- Extracted records -
(** * PaginatedGraphStorage: entities, relations, summary index, bounded BFS

    A shallow embedding of [src/storage/PaginatedGraphStorage.ts].

    The three MongoDB collections are modelled as lists of documents in
    insertion (natural) order; a replaced document keeps its place.
    Every asynchronous method first awaits [connect()], which has no
    effect on the stored documents; the methods
    are therefore modelled as functions from a store to a store (writes)
    or from a store to a result (reads).  [new Date()] is modelled by an
    explicit clock reading [now] handed to each operation.  The deferred
    summary refresh ([setImmediate]) is modelled by a queue of pending
    user ids that [runSummaryUpdate] consumes.  The lower-casing of the
    JavaScript runtime is a parameter of the model ([JsRuntime]): the
    properties hold for every such function, the examples at the end
    run on ASCII texts. *)

From Stdlib Require Import List String Ascii ZArith QArith Bool Arith Lia.
From Stdlib Require Import Sorting.Sorted Sorting.Permutation.
Import ListNotations.

Local Open Scope string_scope.
Local Open Scope list_scope.
Local Open Scope nat_scope.

(** JS [===] on strings. *)
Local Infix "==" := String.eqb (at level 70, no associativity).

(* ================================================================= *)
(** ** Data model *)

(** A JS [Date], as milliseconds since the epoch. *)
Definition Date := Z.

(** [metadata] of an [Entity]. *)
Record EntityMetadata := mkEntityMetadata {
  createdAt : Date;
  updatedAt : Date;
  relationCount : option Z;
  source : option string
}.

(** [interface Entity]; the optional members are options. *)
Record Entity := mkEntity {
  entityId : string;
  name : string;
  entityType : string;
  observations : list string;
  metadata : option EntityMetadata;
  tags : option (list string);
  searchText : option string
}.

(** [metadata] of a [Relation]. *)
Record RelationMetadata := mkRelationMetadata {
  relCreatedAt : Date;
  relSource : option string;
  confidence : option Q
}.

(** [interface Relation]. *)
Record Relation := mkRelation {
  relationId : string;
  fromEntityId : string;
  toEntityId : string;
  relationType : string;
  strength : option Q;
  relMetadata : option RelationMetadata
}.

(** [interface KnowledgeGraph]. *)
Record KnowledgeGraph := mkGraph {
  entities : list Entity;
  relations : list Relation
}.

(** [interface GraphSummary]; [entityTypes] is the object built by the
    [reduce] in [generateSummary], kept as an association list in
    insertion order. *)
Record GraphSummary := mkSummary {
  totalEntities : nat;
  totalRelations : nat;
  entityTypes : list (string * nat);
  recentEntities : list string;
  frequent_terms : list string;
  entity_names : list string;
  summaryUpdatedAt : Date
}.

(** Documents of the [_entities] collection, as written by [saveEntity]. *)
Record EntityDoc := mkEntityDoc {
  edoc_userId : string;
  edoc_entityId : string;
  edoc_name : string;
  edoc_entityType : string;
  edoc_observations : list string;
  edoc_metadata : EntityMetadata;
  edoc_tags : list string;
  edoc_searchText : string
}.

(** Documents of the [_relations] collection, as written by [saveRelation]. *)
Record RelationDoc := mkRelationDoc {
  rdoc_userId : string;
  rdoc_relationId : string;
  rdoc_fromEntityId : string;
  rdoc_toEntityId : string;
  rdoc_relationType : string;
  rdoc_strength : Q;
  rdoc_metadata : RelationMetadata
}.

(** Documents of the [_index] collection, as written by
    [updateSummaryIndex]. *)
Record SummaryDoc := mkSummaryDoc {
  sdoc_userId : string;
  sdoc_totalEntities : nat;
  sdoc_totalRelations : nat;
  sdoc_entityTypes : list (string * nat);
  sdoc_recentEntities : list string;
  sdoc_frequent_terms : list string;
  sdoc_entity_names : list string;
  sdoc_updatedAt : Date
}.

(** The persistent state: the three collections, and the callbacks handed
    to [setImmediate] that have not run yet (one user id each). *)
Record Store := mkStore {
  entitiesCollection : list EntityDoc;
  relationsCollection : list RelationDoc;
  indexCollection : list SummaryDoc;
  pendingUpdates : list string
}.

Definition emptyStore : Store := mkStore [] [] [] [].

(* ================================================================= *)
(** ** The document-store primitives used by the class *)

Section Collection.
Context {A : Type}.

(** [find(filter).toArray()].  None of the queries of the class asks for
    a sort, and MongoDB then promises no order: the insertion order kept
    here is one of the orders it may return. *)
Definition find (f : A -> bool) (c : list A) : list A := filter f c.

(** [findOne(filter)]: the first matching document. *)
Definition findOne (f : A -> bool) (c : list A) : option A := List.find f c.

(** [countDocuments(filter)]. *)
Definition countDocuments (f : A -> bool) (c : list A) : nat :=
  List.length (filter f c).

(** [replaceOne(filter, doc, {upsert: true})]: the first matching
    document is replaced in place; without a match [doc] is inserted. *)
Fixpoint replaceOne (f : A -> bool) (doc : A) (c : list A) : list A :=
  match c with
  | [] => [doc]
  | d :: c' => if f d then doc :: c' else d :: replaceOne f doc c'
  end.

(** [deleteOne(filter)]: the first matching document is removed. *)
Fixpoint deleteOne (f : A -> bool) (c : list A) : list A :=
  match c with
  | [] => []
  | d :: c' => if f d then c' else d :: deleteOne f c'
  end.

(** [deleteMany(filter)]. *)
Definition deleteMany (f : A -> bool) (c : list A) : list A :=
  filter (fun d => negb (f d)) c.
End Collection.

(* ================================================================= *)
(** ** Helper methods *)

(** [String.prototype.toLowerCase], the lower-casing of the JavaScript
    runtime (locale-independent, on all of Unicode).  It is no code of
    the repository: the model takes it as a parameter. *)
Class JsRuntime := mkJsRuntime {
  toLowerCase : string -> string
}.

Section Model.
Context {runtime : JsRuntime}.

(** [Array.prototype.join(' ')]. *)
Fixpoint join (parts : list string) : string :=
  match parts with
  | [] => ""
  | [p] => p
  | p :: ps => (p ++ " " ++ join ps)%string
  end.

(** [a || []] on an optional array. *)
Definition orEmpty {A} (o : option (list A)) : list A :=
  match o with Some l => l | None => [] end.

Definition generateSearchText (entity : Entity) : string :=
  toLowerCase
    (join ([name entity; entityType entity]
             ++ observations entity ++ orEmpty (tags entity))).

Definition generateRelationId (relation : Relation) : string :=
  (fromEntityId relation ++ "-" ++ relationType relation ++ "-"
     ++ toEntityId relation)%string.

(** [doc.observations || []] is [doc.observations]: an array is truthy. *)
Definition documentToEntity (doc : EntityDoc) : Entity :=
  mkEntity (edoc_entityId doc) (edoc_name doc) (edoc_entityType doc)
           (edoc_observations doc) (Some (edoc_metadata doc))
           (Some (edoc_tags doc)) (Some (edoc_searchText doc)).

Definition documentToRelation (doc : RelationDoc) : Relation :=
  mkRelation (rdoc_relationId doc) (rdoc_fromEntityId doc)
             (rdoc_toEntityId doc) (rdoc_relationType doc)
             (Some (rdoc_strength doc)) (Some (rdoc_metadata doc)).

(** [updateSummaryIndex]: only schedules the refresh. *)
Definition updateSummaryIndex (s : Store) (userId : string) : Store :=
  mkStore (entitiesCollection s) (relationsCollection s) (indexCollection s)
          (pendingUpdates s ++ [userId]).

(* ================================================================= *)
(** ** Entity operations *)

(** The [metadata] member of the document written by [saveEntity]:
    [{...entity.metadata, updatedAt: now,
      createdAt: entity.metadata?.createdAt || now}]. *)
Definition entityDocMetadata (entity : Entity) (now : Date) : EntityMetadata :=
  match metadata entity with
  | Some m => mkEntityMetadata (createdAt m) now (relationCount m) (source m)
  | None => mkEntityMetadata now now None None
  end.

Definition entityDocument (userId : string) (entity : Entity) (now : Date)
  : EntityDoc :=
  mkEntityDoc userId (entityId entity) (name entity) (entityType entity)
              (observations entity) (entityDocMetadata entity now)
              (orEmpty (tags entity)) (generateSearchText entity).

(** The filter [{ userId, entityId }]. *)
Definition entityFilter (userId eid : string) (d : EntityDoc) : bool :=
  (edoc_userId d == userId) && (edoc_entityId d == eid).

Definition saveEntity (s : Store) (userId : string) (entity : Entity)
           (now : Date) : Store :=
  updateSummaryIndex
    (mkStore (replaceOne (entityFilter userId (entityId entity))
                         (entityDocument userId entity now)
                         (entitiesCollection s))
             (relationsCollection s) (indexCollection s) (pendingUpdates s))
    userId.

Definition getEntity (s : Store) (userId eid : string) : option Entity :=
  option_map documentToEntity
             (findOne (entityFilter userId eid) (entitiesCollection s)).

(** The filter [{ userId, $or: [{fromEntityId}, {toEntityId}] }]. *)
Definition touchingFilter (userId eid : string) (d : RelationDoc) : bool :=
  (rdoc_userId d == userId)
  && ((rdoc_fromEntityId d == eid) || (rdoc_toEntityId d == eid)).

Definition deleteEntity (s : Store) (userId eid : string) : Store :=
  updateSummaryIndex
    (mkStore (deleteOne (entityFilter userId eid) (entitiesCollection s))
             (deleteMany (touchingFilter userId eid) (relationsCollection s))
             (indexCollection s) (pendingUpdates s))
    userId.

(** [bulkWrite] of one [replaceOne] per entity, applied in order. *)
Definition bulkReplace (userId : string) (now : Date) (es : list Entity)
           (c : list EntityDoc) : list EntityDoc :=
  fold_left (fun c e => replaceOne (entityFilter userId (entityId e))
                                   (entityDocument userId e now) c)
            es c.

Definition saveEntitiesBatch (s : Store) (userId : string)
           (es : list Entity) (now : Date) : Store :=
  match es with
  | [] => s
  | _ =>
    updateSummaryIndex
      (mkStore (bulkReplace userId now es (entitiesCollection s))
               (relationsCollection s) (indexCollection s) (pendingUpdates s))
      userId
  end.

(** The filter [{ userId, entityId: { $in: entityIds } }]. *)
Definition batchFilter (userId : string) (ids : list string) (d : EntityDoc)
  : bool :=
  (edoc_userId d == userId) && existsb (String.eqb (edoc_entityId d)) ids.

Definition getEntitiesBatch (s : Store) (userId : string) (ids : list string)
  : list Entity :=
  map documentToEntity (find (batchFilter userId ids) (entitiesCollection s)).

(* ================================================================= *)
(** ** Relation operations *)

(** JS truthiness of an optional number: [undefined], [0] are falsy. *)
Definition numberOr (o : option Q) (dflt : Q) : Q :=
  match o with
  | Some q => if (Qnum q =? 0)%Z then dflt else q
  | None => dflt
  end.

(** [{...relation.metadata,
      createdAt: relation.metadata?.createdAt || now}]. *)
Definition relationDocMetadata (relation : Relation) (now : Date)
  : RelationMetadata :=
  match relMetadata relation with
  | Some m => mkRelationMetadata (relCreatedAt m) (relSource m) (confidence m)
  | None => mkRelationMetadata now None None
  end.

Definition relationDocument (userId : string) (relation : Relation)
           (now : Date) : RelationDoc :=
  mkRelationDoc userId (relationId relation) (fromEntityId relation)
                (toEntityId relation) (relationType relation)
                (numberOr (strength relation) 1%Q)
                (relationDocMetadata relation now).

(** The filter [{ fromEntityId, toEntityId }] of [saveRelation]: it has no
    [userId] member. *)
Definition pairFilter (from to : string) (d : RelationDoc) : bool :=
  (rdoc_fromEntityId d == from) && (rdoc_toEntityId d == to).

- Required action -
Provide only the number of lines within the material that contain the string "JsRuntime".

- Your solution -
3